When Lara was twelve, and her younger brother Alfie eight, their
father died in a helicopter crash. A prominent plastic surgeon, and
Irishman, he had honed his skills on the bomb victims of the
Troubles. But the family grew up used to him being absent: he only
came to London for two weekends a month to work at the Harley Street
Clinic, where he met their mother years before, and they only once
went on a family holiday together, to Spain, where their mother
cried and their father lost his temper and left early.
Because home, for their father, wasn't Earls Court: it was
Belfast, where he led his other life...
Narrated by Lara, nearing forty and nursing her dying mother,
All the Beggars Riding is the heartbreaking portrait of a
woman confronting her past just as she realises that time is running out
Lucy Caldwell was born in Belfast in 1981. She read English at
Queens' College, Cambridge, and is a graduate of Goldsmith's MA in
Creative and Life Writing.

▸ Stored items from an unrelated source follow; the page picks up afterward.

(** * wakeword_testing: loudness trigger and microphone gain loop

    A shallow embedding of the decision logic of
    [wakeword_testing/custom_porcupine.py] (the [AudioLevelDetector] fallback,
    the tail of [create] and the announcement of the listening loop), of
    [wakeword_testing/normalize_mic_volume.py] ([calculate_rms],
    [get_current_mic_volume], [set_mic_volume] and the loop of [main]) and of
    the announcements of [wakeword_testing/wake_word_test.py].

    Numbers are modelled as the code has them: Python [int]s are [Z],
    [time.time()] values and [cooldown_period] are IEEE binary64 floats, the
    numpy arrays are binary32 ([np.float32]).  Floats are the inductive
    [spec_float] of the Standard Library with its rounding operations, so that
    NaN, infinities and rounding behave as on the machine and every definition
    computes. *)

From Stdlib Require Import ZArith List Bool Lia String Ascii.
From Stdlib Require Import SpecFloat.
From Stdlib.Strings Require Byte.
Import ListNotations.

Local Open Scope Z_scope.

(** ** Floating point *)

Module F64.
(** Python [float]. *)
Definition prec : Z := 53.
Definition emax : Z := 1024.
Definition of_Z (z : Z) : spec_float := binary_normalize prec emax z 0 false.
Definition sub : spec_float -> spec_float -> spec_float := SFsub prec emax.
Definition ltb : spec_float -> spec_float -> bool := SFltb.
End F64.

Module F32.
(** [np.float32]. *)
Definition prec : Z := 24.
Definition emax : Z := 128.
Definition of_Z (z : Z) : spec_float := binary_normalize prec emax z 0 false.
Definition add : spec_float -> spec_float -> spec_float := SFadd prec emax.
Definition mul : spec_float -> spec_float -> spec_float := SFmul prec emax.
Definition div : spec_float -> spec_float -> spec_float := SFdiv prec emax.
Definition sqrt : spec_float -> spec_float := SFsqrt prec emax.
Definition ltb : spec_float -> spec_float -> bool := SFltb.
Definition leb : spec_float -> spec_float -> bool := SFleb.
Definition zero : spec_float := S754_zero false.
End F32.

Her debut novel Where They Were
Missed (2006), was described in the Independent as
'beautifully paced, evocative and unfaltering . . . an object lesson
in balancing the personal and the political'. An award-winning
playwright, she is currently under commission to write for the main
stage of the Royal Court Theatre. Her most recent novel, The meeting
Point won the Dylan Thomas Prize 2011.